### Work task
From the data underneath, reproduce exactly the stretch that begins at the line with "(** ** InventoryService *)" and ends after the line with "(** [s LIKE".

### Stored data entries

(** C1.  For every call of [validate_terms] and every term [T] of the
    master sheet, the output holds exactly one record for [T]: when [T] is
    a key of the normalized terms it is the record of that term, with the
    extracted value and status Valid or Invalid; otherwise it is the
    synthesized record with extracted value "Missing".  The output is the
    records of the normalized terms followed by the Missing records, and
    the Missing records follow the order of the rule table. *)
Theorem validate_terms_one_record_per_rule
        (extracted : Dict.t string) (master_df : list Row) :
  NoDup (keys extracted) ->
  let md := master_dict master_df in
  let out := validate_terms extracted master_df in
  (forall T, In T (map Term master_df) ->
     exists rule, get md T = Some rule /\
       match get extracted T with
       | Some v =>
           exists r, records_for T out = [r] /\
             r = term_record md (T, v) /\
             Extracted_Value r = v /\
             (Status r = Valid \/ Status r = Invalid) /\
             Notes r <> Term_not_found_in_document
       | None =>
           records_for T out =
           [mkRecord T "Missing" Invalid (fst rule) (snd rule)
                     Term_not_found_in_document]
       end) /\
  exists matched missing,
    out = (matched ++ missing)%list /\
    map rec_Term matched = keys extracted /\
    (forall r, In r matched -> Notes r <> Term_not_found_in_document) /\
    (forall r, In r missing ->
       Extracted_Value r = "Missing" /\ Status r = Invalid /\
       Notes r = Term_not_found_in_document) /\
    map rec_Term missing =
    filter (fun t => negb (mem t extracted))
           (first_occurrences [] (map Term master_df)).
Proof.
  intros Hd md out. split.
  - intros T HT.
    destruct (master_dict_has master_df T HT) as [rule Hrule].
    exists rule. split; [exact Hrule|].
    unfold out, validate_terms, records_for. rewrite filter_app.
    fold md.
    change (filter (fun r => String.eqb (rec_Term r) T)
                   (map (term_record md) extracted))
      with (records_for T (map (term_record md) extracted)).
    rewrite (records_for_matched md extracted T Hd).
    match goal with
    | |- context [filter ?p (map missing_record ?l)] =>
        change (filter p (map missing_record l))
          with (records_for T (map missing_record l))
    end.
    rewrite (records_for_missing md extracted T (master_dict_NoDup master_df)).
    fold md in Hrule. rewrite Hrule. unfold mem.
    destruct (get extracted T) as [v|] eqn:Hv.
    + exists (term_record md (T, v)). repeat split.
      * unfold term_record. rewrite Hrule. destruct rule as [e r].
        now destruct (_validate_value v e r).
      * unfold term_record. rewrite Hrule. destruct rule as [e r].
        destruct (_validate_value v e r) as [[|] n]; simpl; auto.
      * apply term_record_note.
    + reflexivity.
  - exists (map (term_record md) extracted).
    exists (map missing_record
                (filter (fun entry => negb (mem (fst entry) extracted)) md)).
    split; [reflexivity|]. split; [|split; [|split]].
    + rewrite map_map. unfold keys. apply map_ext.
      intros kv. apply term_record_Term.
    + intros r Hr. apply in_map_iff in Hr. destruct Hr as [kv [E _]].
      subst r. apply term_record_note.
    + intros r Hr. apply in_map_iff in Hr. destruct Hr as [e [E _]].
      subst r. repeat split.
    + rewrite map_map.
      rewrite (map_ext (fun x => rec_Term (missing_record x)) fst)
        by reflexivity.
      rewrite (map_fst_filter (fun t => negb (mem t extracted)) md).
      change (map fst md) with (keys md). unfold md.
      now rewrite master_dict_keys.
Qed.

End ValidateTerms.

(** ** C2: ranges that do not parse *)

Section MalformedRanges.
Context `{Collaborators}.
(** * carina: the command actions of the CLI and the wait-for-cluster loop

    A shallow embedding of [main.go].  The program talks to three outside
    parties: the Carina API (through [libcarina.ClusterClient]), the process'
    output (a [tabwriter.Writer] and standard output) and the file system.
    Every such interaction is recorded, in program order, in a trace of
    events; what the outside party answers is a function of the trace so far
    and of the request, so no assumption is made on how a backend, a sink or
    a disk behaves.  A command action is a computation over the trace that
    returns Go's [err], panics (nil dereference) or runs out of fuel (the
    polling loop of [clusterApplyWait] has no bound in the source). *)

From Stdlib Require Import ZArith Ascii String List Bool Lia.
From stdpp Require Import base list strings gmap.

Local Open Scope Z_scope.

(** ** Go values *)

(** Go's [error] interface; [errors.New msg] is the only constructor the
    program itself uses. *)
Inductive error : Type :=
| errorString (msg : string).

Definition errors_New (msg : string) : error := errorString msg.

Definition tab : string := String (ascii_of_nat 9) "".
Definition newline : string := String (ascii_of_nat 10) "".
Definition slash : ascii := ascii_of_nat 47.
Definition dot : ascii := ascii_of_nat 46.

(** [time.Duration] counts nanoseconds. *)
Definition time_Second : Z := 1000000000.

(** Unix permission bits, written in octal in the source. *)
Definition perm_0777 : Z := 7 * 64 + 7 * 8 + 7.
Definition perm_0600 : Z := 6 * 64 + 0 * 8 + 0.

(** [strings.Join] *)
Fixpoint strings_Join (elems : list string) (sep : string) : string :=
  match elems with
  | [] => ""
  | [e] => e
  | e :: rest => e +:+ sep +:+ strings_Join rest sep
  end.

(** [strconv.FormatInt i 10] *)
Definition digit (n : N) : ascii := ascii_of_N (48 + n).

Fixpoint formatPos (fuel : nat) (n : N) (acc : string) : string :=
  match fuel with
  | O => acc
  | S fuel' =>
      let acc' := String (digit (n mod 10)) acc in
      if (n / 10 =? 0)%N then acc' else formatPos fuel' (n / 10)%N acc'
  end.

Definition formatN (n : N) : string := formatPos (S (N.to_nat (N.log2 n))) n "".

Definition strconv_FormatInt (i : Z) : string :=
  match i with
  | Z0 => "0"
  | Zpos p => formatN (Npos p)
  | Zneg p => "-" +:+ formatN (Npos p)
  end.

(** [strconv.FormatBool] *)
Definition strconv_FormatBool (b : bool) : string :=
  if b then "true" else "false".

(** ** Package [path] of the Go standard library

    [Download] and [writeCredentials] send every path through [path.Clean]
    and [path.Join]; both are embedded here as the standard library
    implements them (a lexical rewrite, no file system access). *)
Module path.

(** The [..] case of [Clean] when it can backtrack: [out.w--], then keep
    decrementing while [out.w > dotdot] and the byte just dropped is not a
    slash.  The buffer is kept reversed, its head is the last byte. *)
Fixpoint backtrack (out : list ascii) (dotdot : nat) : list ascii :=
  match out with
  | [] => []
  | c :: rest =>
      if (dotdot <? length rest)%nat && negb (Ascii.eqb c slash)
      then backtrack rest dotdot
      else rest
  end.

(** [span_elem rem] copies a path element: the bytes before the next
    slash, and what remains from that slash on. *)
Fixpoint span_elem (rem : list ascii) : list ascii * list ascii :=
  match rem with
  | [] => ([], [])
  | c :: rem' =>
      if Ascii.eqb c slash then ([], rem)
      else let '(e, r) := span_elem rem' in (c :: e, r)
  end.

Definition at_elem_end (rem : list ascii) : bool :=
  match rem with
  | [] => true
  | c :: _ => Ascii.eqb c slash
  end.

(** The [for r < n] loop of [Clean]: [rem] is [path[r:]], [out] the
    reversed output buffer.  Each round consumes at least one byte, so the
    length of the path is fuel enough. *)
Fixpoint Clean_loop (fuel : nat) (rooted : bool) (rem out : list ascii)
         (dotdot : nat) : list ascii :=
  match fuel, rem with
  | O, _ => out
  | _, [] => out
  | S fuel', c :: rem1 =>
      if Ascii.eqb c slash then
        (* empty path element *)
        Clean_loop fuel' rooted rem1 out dotdot
      else if Ascii.eqb c dot && at_elem_end rem1 then
        (* . element *)
        Clean_loop fuel' rooted rem1 out dotdot
      else if Ascii.eqb c dot
              && match rem1 with
                 | c1 :: rem2 => Ascii.eqb c1 dot && at_elem_end rem2
                 | [] => false
                 end then
        (* .. element: remove to last / *)
        let rem2 := tl rem1 in
        if (dotdot <? length out)%nat then
          Clean_loop fuel' rooted rem2 (backtrack out dotdot) dotdot
        else if negb rooted then
          let out1 := if (0 <? length out)%nat then slash :: out else out in
          let out2 := dot :: dot :: out1 in
          Clean_loop fuel' rooted rem2 out2 (length out2)
        else Clean_loop fuel' rooted rem2 out dotdot
      else
        (* real path element: add slash if needed, copy element *)
        let out1 :=
          if (rooted && negb (length out =? 1)%nat)
             || (negb rooted && negb (length out =? 0)%nat)
          then slash :: out else out in
        let '(e, rem') := span_elem rem in
        Clean_loop fuel' rooted rem' (rev e ++ out1) dotdot
  end.

Definition Clean (p : string) : string :=
  match list_ascii_of_string p with
  | [] => "."
  | (c :: rest) as l =>
      let rooted := Ascii.eqb c slash in
      let out :=
        if rooted then Clean_loop (length l) rooted rest [slash] 1
        else Clean_loop (length l) rooted l [] 0 in
      match out with
      | [] => "."
      | _ => string_of_list_ascii (rev out)
      end
  end.

(** [Join]: the elements from the first non-empty one on, joined by
    slashes and cleaned; the empty string when all are empty. *)
Fixpoint Join (elem : list string) : string :=
  match elem with
  | [] => ""
  | e :: rest =>
      if String.eqb e "" then Join rest
      else Clean (strings_Join elem "/")
  end.

End path.

(** ** Package [libcarina] (the API client, outside this repository) *)
Module libcarina.

(** Modelled from the spec: [libcarina.Number] is declared outside this
    repository; the data model gives a cluster's node count as an
    integer, so [Number(n)] and [Number.Int64] are the identity on [Z]. *)
Definition Number : Type := Z.
Definition Number_of_int (n : Z) : Number := n.
Definition Int64 (n : Number) : Z := n.

(** The fields of [libcarina.Cluster] that [main.go] reads or writes. *)
Record Cluster : Type := {
  ClusterName : string;
  Flavor : string;
  Nodes : Number;
  AutoScale : bool;
  Status : string
}.

(** [libcarina.Credentials]: [Files] maps a file name to its content. *)
Record Credentials : Type := {
  Files : gmap string string
}.

End libcarina.

Abbreviation Cluster := libcarina.Cluster.
Abbreviation Credentials := libcarina.Credentials.

(** ** Events and traces *)

Inductive Event : Type :=
| EvSleep (d : Z)                               (* time.Sleep *)
| EvList                                        (* ClusterClient.List *)
| EvGet (name : string)                         (* ClusterClient.Get *)
| EvCreate (c : Cluster)                        (* ClusterClient.Create *)
| EvGrow (name : string) (nodes : Z)            (* ClusterClient.Grow *)
| EvRebuild (name : string)                     (* ClusterClient.Rebuild *)
| EvDelete (name : string)                      (* ClusterClient.Delete *)
| EvGetCredentials (name : string)              (* ClusterClient.GetCredentials *)
| EvWrite (buf : string)                        (* TabWriter.Write *)
| EvFlush                                       (* TabWriter.Flush *)
| EvMkdirAll (p : string) (perm : Z)            (* os.MkdirAll *)
| EvWriteFile (p : string) (data : string) (perm : Z)  (* ioutil.WriteFile *)
| EvPrintln (s : string).                       (* fmt.Fprintln(os.Stdout, _) *)

Definition Trace : Type := list Event.

(** Go's pair of a pointer and an error: the pointer may be nil whatever
    the error is. *)
Definition ptr_err (T : Type) : Type := (option T * option error)%type.

(** [libcarina.ClusterClient]: each method answers from the history of the
    run and its arguments. *)
Record libcarina_ClusterClient : Type := {
  client_List : Trace -> list Cluster * option error;
  client_Get : Trace -> string -> ptr_err Cluster;
  client_Create : Trace -> Cluster -> ptr_err Cluster;
  client_Grow : Trace -> string -> Z -> ptr_err Cluster;
  client_Rebuild : Trace -> string -> ptr_err Cluster;
  client_Delete : Trace -> string -> ptr_err Cluster;
  client_GetCredentials : Trace -> string -> ptr_err Credentials
}.
Definition to_instant (t : datetime) : instant := (toordinal t, micros t).

Definition instant_lt (a b : instant) : bool :=
  (a.1 <? b.1) || ((a.1 =? b.1) && (a.2 <? b.2)%N).

(** [t + timedelta(days=n)]; leaving the range of [date] raises
    [OverflowError]. *)
Definition add_days (a : instant) (n : Z) : result instant :=
  let o := a.1 + n in
  if (1 <=? o) && (o <=? MAXORDINAL) then Ok (o, a.2) else Raise OverflowError.

(** [strftime('%Y-%m-%d')] *)
Definition digit (n : Z) : ascii := ascii_of_nat (48 + Z.to_nat (n mod 10)).

Definition pad2 (n : Z) : string :=
  String (digit (n / 10)) (String (digit n) "").

Definition pad4 (n : Z) : string :=
  String (digit (n / 1000)) (String (digit (n / 100)) (pad2 n)).

Definition strftime_ymd (t : datetime) : string :=
  (pad4 (year t) ++ "-" ++ pad2 (month t) ++ "-" ++ pad2 (day t))%string.

(** [datetime.strptime(v, '%Y-%m-%d')], for [v] an ASCII string or no
    string at all ([\d] also matches the decimal digits of other
    scripts, which are not embedded).  The format compiles to the
    regular expression
    [(?P<Y>\d\d\d\d)-(?P<m>1[0-2]|0[1-9]|[1-9])-(?P<d>3[0-1]|[1-2]\d|0[1-9]|[1-9]| [1-9])];
    each group below lists its matches in the order the alternatives are
    tried, with the rest of the input. *)
Definition digit_val (c : ascii) : option Z :=
  let n := Z.of_nat (nat_of_ascii c) in
  if (48 <=? n) && (n <=? 57) then Some (n - 48) else None.

Definition re_Y (s : string) : list (Z * string) :=
  match s with
  | String a (String b (String c (String d r))) =>
      match digit_val a, digit_val b, digit_val c, digit_val d with
      | Some x, Some y, Some z, Some w => [(x * 1000 + y * 100 + z * 10 + w, r)]
      | _, _, _, _ => []
      end
  | _ => []
  end.

Definition re_dash (s : string) : list (unit * string) :=
  match s with
  | String c r => if Ascii.eqb c "-" then [(tt, r)] else []
  | _ => []
  end.

Definition two_digits (s : string) : option (Z * Z * string) :=
  match s with
  | String a (String b r) =>
      match digit_val a, digit_val b with
      | Some x, Some y => Some (x, y, r)
      | _, _ => None
      end
  | _ => None
  end.

Definition one_digit (s : string) : option (Z * string) :=
  match s with
  | String a r => match digit_val a with Some x => Some (x, r) | None => None end
  | _ => None
  end.

Definition re_m (s : string) : list (Z * string) :=
  match two_digits s with
  | Some (x, y, r) =>
      if ((x =? 1) && (y <=? 2)) || ((x =? 0) && (1 <=? y)) then [(x * 10 + y, r)] else []
  | None => []
  end ++
  match one_digit s with
  | Some (x, r) => if 1 <=? x then [(x, r)] else []
  | None => []
  end.

Definition re_d (s : string) : list (Z * string) :=
  match two_digits s with
  | Some (x, y, r) =>
      if ((x =? 3) && (y <=? 1)) || ((1 <=? x) && (x <=? 2)) || ((x =? 0) && (1 <=? y))
      then [(x * 10 + y, r)] else []
  | None => []
  end ++
  match one_digit s with
  | Some (x, r) => if 1 <=? x then [(x, r)] else []
  | None => []
  end ++
  match s with
  | String c r =>
      if Ascii.eqb c " " then
        match one_digit r with
        | Some (x, r') => if 1 <=? x then [(x, r')] else []
        | None => []
        end
      else []
  | _ => []
  end.

(** The first match of the whole expression, alternatives tried in
    order with backtracking. *)
Definition regex_ymd (s : string) : option (Z * Z * Z * string) :=
  head (flat_map (fun '(y, s1) =>
        flat_map (fun '(_, s2) =>
        flat_map (fun '(m, s3) =>
        flat_map (fun '(_, s4) =>
        List.map (fun '(d, s5) => (y, m, d, s5)) (re_d s4))
          (re_dash s3)) (re_m s2)) (re_dash s1)) (re_Y s)).

Definition strptime_ymd (v : pyval) : result instant :=
  match v with
  | PStr s =>
      match regex_ymd s with
      | Some (y, m, d, rest) =>
          if negb (String.eqb rest "") then Raise ValueError   (* unconverted data remains *)
          else if (1 <=? y) && (1 <=? m) && (m <=? 12) && (1 <=? d) && (d <=? days_in_month y m)
          then Ok (ymd2ord y m d, 0%N)
          else Raise ValueError
      | None => Raise ValueError
      end
  | _ => Raise TypeError
  end.

(** ** The store as the services see it

    [DataManager.load] gives the parsed document ([Parsed]), or the
    empty document of the collection when the file is absent ([Missing])
    or when reading it ends in the [IOError] or [JSONDecodeError] that
    [load] catches ([Corrupt]).  Contents on which the services raise -
    bytes that are not UTF-8, JSON of another shape than an array of
    objects - are no state of this store; a statement that promises a
    return asks for an [intact] file.
    [DataManager.save] replaces the document; the [saved] log records
    every call, in order.  The saves of the services succeed here: a save
    that fails is the subject of [DataManager.save] below, and a
    statement about a service that raises is one about the exceptions of
    its own code. *)

Inductive file (A : Type) : Type :=
  | Missing
  | Corrupt
  | Parsed (doc : A).
Arguments Missing {A}.
Arguments Corrupt {A}.
Arguments Parsed {A} doc.

Definition load {A : Type} (empty : A) (f : file A) : A :=
  match f with
  | Parsed doc => doc
  | Missing | Corrupt => empty
  end.

Inductive file_key : Type := Users | Fresh | Expired | Categories.

Record store : Type := mkStore {
  users_json : file (gmap string item);
  fresh_json : file (list item);
  expired_json : file (list item);
  categories_json : file (list item)
}.

Record world : Type := mkWorld {
  disk : store;
  saved : list file_key
}.

Definition save_fresh (doc : list item) (w : world) : world :=
  let s := disk w in
  mkWorld (mkStore (users_json s) (Parsed doc) (expired_json s) (categories_json s))
          (saved w ++ [Fresh]).

Definition save_expired (doc : list item) (w : world) : world :=
  let s := disk w in
  mkWorld (mkStore (users_json s) (fresh_json s) (Parsed doc) (categories_json s))
          (saved w ++ [Expired]).

Definition save_categories (doc : list item) (w : world) : world :=
  let s := disk w in
  mkWorld (mkStore (users_json s) (fresh_json s) (expired_json s) (Parsed doc))
          (saved w ++ [Categories]).

Definition save_users (doc : gmap string item) (w : world) : world :=
  let s := disk w in
  mkWorld (mkStore (Parsed doc) (fresh_json s) (expired_json s) (categories_json s))
          (saved w ++ [Users]).

(** [os.path.exists(path)]: an unreadable file exists. *)
Definition path_exists {A : Type} (f : file A) : bool :=
  match f with
  | Missing => false
  | Corrupt | Parsed _ => true
  end.

(** A [for] loop whose body may raise. *)
Fixpoint for_each {A S : Type} (body : S -> A -> result S) (l : list A) (s : S)
  : result S :=
  match l with
  | [] => Ok s
  | x :: l' => s' ← body s x; for_each body l' s'
  end.

(** A list comprehension [[x for x in l if p(x)]] whose condition may
    raise. *)
Fixpoint filter_r {A : Type} (p : A -> result bool) (l : list A) : result (list A) :=
  match l with
  | [] => Ok []
  | x :: l' =>
      b ← p x;
      r ← filter_r p l';
      mret (if b : bool then x :: r else r)
  end.

(** ** InventoryService *)

Module InventoryService.

(** [i.get('owner') == username] *)
Definition owned_by (username : string) (i : item) : bool :=
  py_eq (get i "owner") (PStr username).

(** Self-heal of a missing category, at the head of both loops. *)
Definition self_heal (it : item) (updates_needed : bool) : item * bool :=
  match it !! "category" with
  | None => (<["category" := PStr "General"]> it, true)
  | Some _ => (it, updates_needed)
  end.
(** [s LIKE p] with PostgreSQL's default escape character, compared without
    regard to case: [%] matches any run of characters, [_] any one
    character, a backslash makes the next pattern character literal. A
    pattern that ends in a lone backslash matches nothing. *)
Fixpoint like (p s : string) : bool :=
  match p with
  | EmptyString =>
      match s with EmptyString => true | String _ _ => false end
  | String "%"%char p' =>
      (fix any (s : string) : bool :=
         like p' s ||
         match s with
         | EmptyString => false
         | String _ s' => any s'
         end) s
  | String "_"%char p' =>
      match s with
      | EmptyString => false
      | String _ s' => like p' s'
      end
  | String "\"%char p' =>
      match p' with
      | EmptyString => false
      | String c p'' =>
          match s with
          | EmptyString => false
          | String d s' => eq_ci c d && like p'' s'
          end
      end
  | String c p' =>
      match s with
      | EmptyString => false
      | String d s' => eq_ci c d && like p' s'
      end
  end.

(** [column ILIKE pattern]. *)
Definition ilike (column pattern : string) : bool := like pattern column.

End Sql.

(** ** The storage layer *)

Module Question.
(** Modelled from the spec: [models.py] is not among the sources. A
    question row has an integer identifier assigned by storage, a question
    text, an answer text, an integer difficulty and an integer category
    reference. *)
Record t := mk {
  id : Z;
  question : string;
  answer : string;
  difficulty : Z;
  category : Z
}.
End Question.
(** * Yolo/utils/model.py: model download, safe extraction and UFF conversion

    A shallow embedding of [src/Yolo/utils/model.py].  Python [str] values
    are Rocq strings (sequences of 8-bit characters, compared by character
    code as Python compares code points), [bytes] values are lists of
    bytes, dictionaries are finite maps, and the functions that touch the
    disk, the network or standard output are written in a state-and-error
    monad over an explicit [World]. *)

From Stdlib Require Import Strings.Ascii Strings.String Strings.Byte ZArith QArith.
From stdpp Require Import gmap strings list fin_maps.

Local Open Scope string_scope.
Local Open Scope list_scope.
Local Open Scope stdpp_scope.

(** ** Python built-ins on strings used by the file *)

Module Py.

(** [s.startswith(t)] *)
Definition startswith (s t : string) : bool := String.prefix t s.

(** [s.endswith("/")] *)
Fixpoint endswith_sep (s : string) : bool :=
  match s with
  | EmptyString => false
  | String c EmptyString => Ascii.eqb c "/"
  | String _ r => endswith_sep r
  end.

(** [s.split("/")]: the pieces between separators, empty pieces kept. *)
Fixpoint split_sep (s : string) : list string :=
  match s with
  | EmptyString => [EmptyString]
  | String c r =>
      if Ascii.eqb c "/" then EmptyString :: split_sep r
      else match split_sep r with
           | h :: t => String c h :: t
           | [] => [String c EmptyString]
           end
  end.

### The answer
(** ** InventoryService *)

Module InventoryService.

(** [i.get('owner') == username] *)
Definition owned_by (username : string) (i : item) : bool :=
  py_eq (get i "owner") (PStr username).

(** Self-heal of a missing category, at the head of both loops. *)
Definition self_heal (it : item) (updates_needed : bool) : item * bool :=
  match it !! "category" with
  | None => (<["category" := PStr "General"]> it, true)
  | Some _ => (it, updates_needed)
  end.
(** [s LIKE p] with PostgreSQL's default escape character, compared without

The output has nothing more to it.